Try as I may to give the upcoming Neill Blomkamp sci-fi actioner Elysium the benefit of the doubt, the more I hear from star Matt Damon, the more I stand convinced the film could have just as easily been titled Occupy Space Station. Promoting the project on the Late Show with David Letterman this week, Damon joked about his 2012 flop Promised Land, a film produced on the presumption that American audiences love a good yarn railing against oil fracking. “You and I are the only ones who saw it,” he told Letterman after the host claimed to have liked the environmental tale.
Naturally, when one movie preaching against the evils of capitalism and development fails, Hollywood tries and tries again. Damon describes the forthcoming Elysium as an attempt to cloak the social commentary of Promised Land in sci-fi garb. Truth be told, the tactic may work. The science fiction and fantasy genres boast a long history of controversial social and political themes going back to 1951’s The Day the Earth Stood Still. Stick forehead ridges or antennae on a painted head and you can recast real-life tensions with alien stakeholders, lowering audience resistance to embedded ideas through making the players unreal.

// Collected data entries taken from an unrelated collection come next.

(** [iput] of an inode that is linked, or that was not read, drops the reference. *)
Lemma iput_linked (s : fs) ip : let p := f_inode s !!! ip in
  (ip < length (f_inode s))%nat → sl_locked (i_lock p) = false → (i_valid p = true → i_nlink p ≠ 0) →
  iput ip s = Ok (tt, upd ip (set_iref (i_ref p - 1) (set_ilock (mkSl false 0) p)) (f_st s) s).
Proof.
  intros p Hip Hl Hn. rw /iput /lock_inode bind_assoc gets_bind bind_assoc /geti gets_bind -/p /acquiresleep Hl.
  mgo (updi_ok s ip (set_ilock (mkSl true (f_me s))) Hip). fold p. set (q2 := set_ilock _ _). rw upd_same. set (s2 := upd ip q2 _ s).
  assert (f_inode s2 !!! ip = q2) as E2 by (rw /s2 upd_at //; by rw decide_True).
  rw gets_bind E2. cbn [id i_valid i_nlink set_ilock q2]. assert (i_valid p && (i_nlink p =? 0) = false) as -> by (destruct (i_valid p); [apply Z.eqb_neq; auto|done]). cbn [when].
  erewrite bind_Ok; [|reflexivity]. rw /unlock_inode. assert (ip < length (f_inode s2))%nat as H2 by by rw /s2 upd_len.
  mgo (updi_ok s2 ip (λ p, set_ilock (releasesleep (i_lock p)) p) H2). rw E2 upd_same. set (q3 := set_ilock _ q2). set (s3 := upd ip q3 _ s2).
  assert (f_inode s3 !!! ip = q3) as E3 by (rw /s3 upd_at //; by rw decide_True). assert (ip < length (f_inode s3))%nat as H3 by by rw /s3 upd_len.
  rw (updi_ok s3 ip _ H3) E3. by rw /s3 /s2 /upd /set_inodes /= !list_insert_insert_eq.
Qed.
(** [iunlockput] unlocks as well. *)
Lemma iunlockput_linked (s : fs) ip : let p := f_inode s !!! ip in
  (ip < length (f_inode s))%nat → i_lock p = mkSl true (f_me s) → 1 ≤ i_ref p → i_nlink p ≠ 0 →
  iunlockput ip s = Ok (tt, upd ip (set_iref (i_ref p - 1) (set_ilock (mkSl false 0) p)) (f_st s) s).
Proof.
  intros p Hip Hl Hr Hn. rw /iunlockput. mgo (iunlock_ok s ip Hip Hl Hr). fold p. rw upd_same. set (q := set_ilock _ _).
  assert (f_inode (upd ip q (f_st s) s) !!! ip = q) as E1 by (rw upd_at //; by rw decide_True).
  rw iput_linked; rw ?upd_len ?E1 //. by rw /upd /set_inodes /= list_insert_insert_eq.
Qed.

(** [iget] takes a reference to inode [inum], for which a free entry is always enough. *)
Lemma iget_node v lk s0 h s inum : cache v lk s → refs s0 h s → (∀ k, 0 ≤ h k) → (∃ k, (k < length (f_inode s))%nat ∧ i_ref (f_inode s !!! k) = 0) →
  ∃ jp q, let s' := upd jp q (f_st s) s in iget 1 inum s = Ok (jp, s') ∧ cache v lk s' ∧ refs s0 (λ k, h k + one (Some jp) k) s' ∧ node s' jp inum ∧
    ∀ k, 0 < i_ref (f_inode s !!! k) → f_inode s' !!! k = set_iref (i_ref (f_inode s !!! k) + one (Some jp) k) (f_inode s !!! k).
Proof.
  intros HC HR Hh (k0 & Hk0 & Hz). assert (∃ jp q, (jp < length (f_inode s))%nat ∧ iget 1 inum s = Ok (jp, upd jp q (f_st s) s) ∧ holds 1 inum q ∧ i_lock q = i_lock (f_inode s !!! jp) ∧
    i_ref q = i_ref (f_inode s !!! jp) + 1 ∧ (0 < i_ref (f_inode s !!! jp) ∧ q = set_iref (i_ref (f_inode s !!! jp) + 1) (f_inode s !!! jp) ∨ i_ref (f_inode s !!! jp) = 0 ∧ i_valid q = false)) as (jp & q & Hj & E & Hq & Hl & Hr & Hor).
  { rw /iget gets_bind. pose proof (iget_scan_ok 1 inum (f_inode s) 0 None) as Hs. destruct (iget_scan (f_inode s) 1 inum 0 None) as [j|[j|] ].
    - destruct Hs as (k & q & -> & Hk & H1 & H2 & H3). cbn [Nat.add]. pose proof (lookup_lt_Some _ _ _ Hk) as Hlt. mgo (updi_ok s k (λ p, set_iref (i_ref p + 1) p) Hlt).
      rw upd_same. eexists k, _. split; [done|]. split; [done|]. rw (list_lookup_total_correct _ _ _ Hk). split; [rw /holds /=; lia|]. split; [done|]. split; [done|by left].
    - destruct Hs as (_ & k & q & -> & Hk & H0). cbn [Nat.add]. pose proof (lookup_lt_Some _ _ _ Hk) as Hlt. mgo (updi_ok s k (λ p, set_ivalid false (set_iref 1 (set_iid 1 inum p))) Hlt).
      rw upd_same. eexists k, _. split; [done|]. split; [done|]. rw (list_lookup_total_correct _ _ _ Hk). split; [done|]. split; [done|]. split; [cbn; lia|by right].
    - exfalso. destruct Hs as [_ H0]. apply (H0 k0 (f_inode s !!! k0)); [by apply list_lookup_lookup_total_lt|done]. }
  exists jp, q. destruct Hq as (Hq1 & Hq2 & Hq3). split; [done|]. split; [|split; [|split] ].
  - apply (cache_upd v lk); [done|done|done| |lia|].
    + case_decide as H; rw Hl; [by apply (ca_mine _ _ _ HC)|by apply (ca_free _ _ _ HC)].
    + intros _ _ Hv. destruct Hor as [ [Ho ->]|[_ Hv'] ]; [|by rw Hv' in Hv]. cbn in Hv, Hq1, Hq2. pose proof (ca_fresh _ _ _ HC jp Hj Ho Hq2 Hv) as Hf.
      transitivity (set_iref (i_ref (f_inode s !!! jp) + 1) (loaded v (f_inode s !!! jp))); [done|by rw Hf].
  - eapply refs_ext; [apply (refs_upd s0 h s jp q (f_st s)); [done|done|]|].
    + intros Hs0. destruct Hor as [ [Ho ->]|[H0 _] ]; [done|]. exfalso. pose proof (rf_ref _ _ _ HR jp) as H. specialize (Hh jp). rw -(rf_len _ _ _ HR) in H. specialize (H Hj). lia.
    + intros k. cbn beta. rw /one. destruct (decide (k = jp)) as [->|Hne]; [rewrite -> decide_True by done; lia|]. by rewrite -> decide_False by congruence.
  - split; [by rw upd_len|rewrite -> upd_at, decide_True by done; done..].
  - intros k Hk. rw upd_at // /one. destruct (decide (k = jp)) as [->|Hne]; [rewrite -> decide_True by done|rewrite -> decide_False by congruence].
    + destruct Hor as [ [Ho ->]|[H0 _] ]; [done|lia].
    + rw Z.add_0_r. by destruct (f_inode s !!! k).
Qed.

(** ** The walk *)

Section walk.
Context (v : Z → block) (lg : gset Z) (s0 : fs).
Hypothesis disk : tree v.
Hypothesis few : (size lg < nbuf)%nat.
Hypothesis refs0 : ∀ k, (k < length (f_inode s0))%nat → 0 ≤ i_ref (f_inode s0 !!! k).

(** Between two elements the walk has one reference; in a directory it also has the lock. *)
Record stands (h : nat → Z) (s : fs) : Prop := {
  sd_cache : cache v None s;
  sd_rep : frep s ∅ lg v;
  sd_refs : refs s0 h s;
}.
Record inside (h : nat → Z) (ip : nat) (inum : Z) (s : fs) : Prop := {
  in_cache : cache v (Some ip) s;
  in_rep : frep s ∅ lg v;
  in_refs : refs s0 h s;
  in_node : node s ip inum;
  in_file : same_file (dnode v inum) (f_inode s !!! ip);
  in_linked : i_nlink (f_inode s !!! ip) ≠ 0;
}.

Lemma inside_st h ip inum s t : inside h ip inum s → st_rep t ∅ ∅ lg v → inside h ip inum (set_st t s).
Proof. intros [ [] R [] [] ? ?] R'. by split. Qed.

Lemma enter h ip inum s : stands h s → node s ip inum → live v inum → ∃ s', ilock (Some ip) s = Ok (tt, s') ∧ inside h ip inum s'.
Proof.
  intros [HC HF HR] HN HL. destruct (ilock_node v s ip inum lg (tr_geom _ disk) HC HF few HN HL) as (t & E & R). destruct HN as [N1 N2 N3 N4].
  eexists. split; [exact E|]. set (q := set_ilock _ _). split; [| |..].
  - apply (cache_upd v None); [done|done|intros k Hk; split; congruence|by rw decide_True|cbn; lia|done].
  - done.
  - eapply refs_ext; [by apply refs_upd|]. intros k. cbn beta. case_decide; cbn; lia.
  - split; [by rw upd_len|rewrite -> upd_at, decide_True by done; done..].
  - rewrite -> upd_at, decide_True by done. subst inum. by rw /same_file /= N3.
  - rewrite -> upd_at, decide_True by done. subst inum. apply HL.
Qed.

Lemma leave h ip inum s : inside h ip inum s → ∃ s', iunlockput ip s = Ok (tt, s') ∧ stands (λ k, h k - one (Some ip) k) s' ∧
  ∀ k, i_dev (f_inode s' !!! k) = i_dev (f_inode s !!! k) ∧ i_inum (f_inode s' !!! k) = i_inum (f_inode s !!! k).
Proof.
  intros [HC HF HR [N1 N2 N3 N4] HS HL]. pose proof (ca_mine _ _ _ HC ip eq_refl) as Hm.
  pose proof (iunlockput_linked s ip N1 Hm ltac:(lia) HL) as E. cbn zeta in E. eexists. split; [exact E|]. split; [split|].
  - apply (cache_upd v (Some ip)); [done|done|intros k Hk; split; congruence|done|cbn; lia|]. cbn. intros H0 H1 H2.
    pose proof (ca_fresh _ _ _ HC ip N1 N2 H1 H2) as Hf. set (p := f_inode s !!! ip) in *. transitivity (set_iref (i_ref p - 1) (set_ilock (mkSl false 0) (loaded v p))); [done|by rw Hf].
  - done.
  - eapply refs_ext; [by apply refs_upd|]. intros k. cbn beta. rw /one. destruct (decide (k = ip)) as [->|Hne]; [rewrite -> decide_True by done; cbn; lia|]. rewrite -> decide_False by congruence. lia.
  - intros k. rw upd_at //. by destruct (decide (k = ip)) as [->|].
Qed.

Letterman turned serious on the topic of fracking, making the ridiculous claim that “water is disappearing from the planet [because of fracking], we’ve poisoned and drained the great aquifers underneath the great plains.” Damon took the opportunity to tout his non-profit, which seeks “safe water and the dignity of a toilet for all, in our lifetime.” The hand-wringing commenced.
Every 21 seconds, a child under the age of 5 dies because they lack access to clean water and sanitation.
The irony of Damon’s concern takes shape when we consider his opposition to capitalism, development, and the free-market process. All of these things enable the world’s poor to rise and enjoy the benefits of modern civilization.
Water.org, Damon’s non-profit, prefaces their vision with this declaration:
The water and sanitation problem in the developing world is far too big for charity alone. We are driving the water sector for new solutions, new financing models, greater transparency, and real partnerships to create lasting change.
In other words, they look to lobby governments to apply force to the problem. That’s a strange prescription when you consider Damon’s account of a publicity stunt to promote his cause.
Earlier this year, I went on a toilet strike. I stopped going to the bathroom, and I did that for about six months to draw attention to the fact that two and half billion people lack access to adequate sanitation. Actually, more people have cell phones than have access to a toilet.
That last fact shouldn’t surprise Damon. In fact, it should inform a reevaluation of his entire approach to the sanitation problem. I bet you, the ever-so-well-informed reader, can immediately identify the critical difference between the distribution of cell phones and sanitation. Can’t you?
That’s right. Cell phones are generally provided by private businesses while sanitation is generally controlled by centralized government planning. If an African wants a cell phone, he can save up and buy one. If he wants a toilet, he has to wait until the state pipes one out to him.
Damon should come to understand that his buddies in the green movement spare no expense to retard development on behalf of the planet. Dying kids amounts to a win by the calculus of Damon’s pals at the Sierra Club, who value wilderness above human life. If he really wants to improve longevity and quality of life in the third world (and everywhere else), he must abandon his statist advocacy and embrace liberty. Let people pursue their values and profit from their effort. Then kids will have all the clean water they could ever need.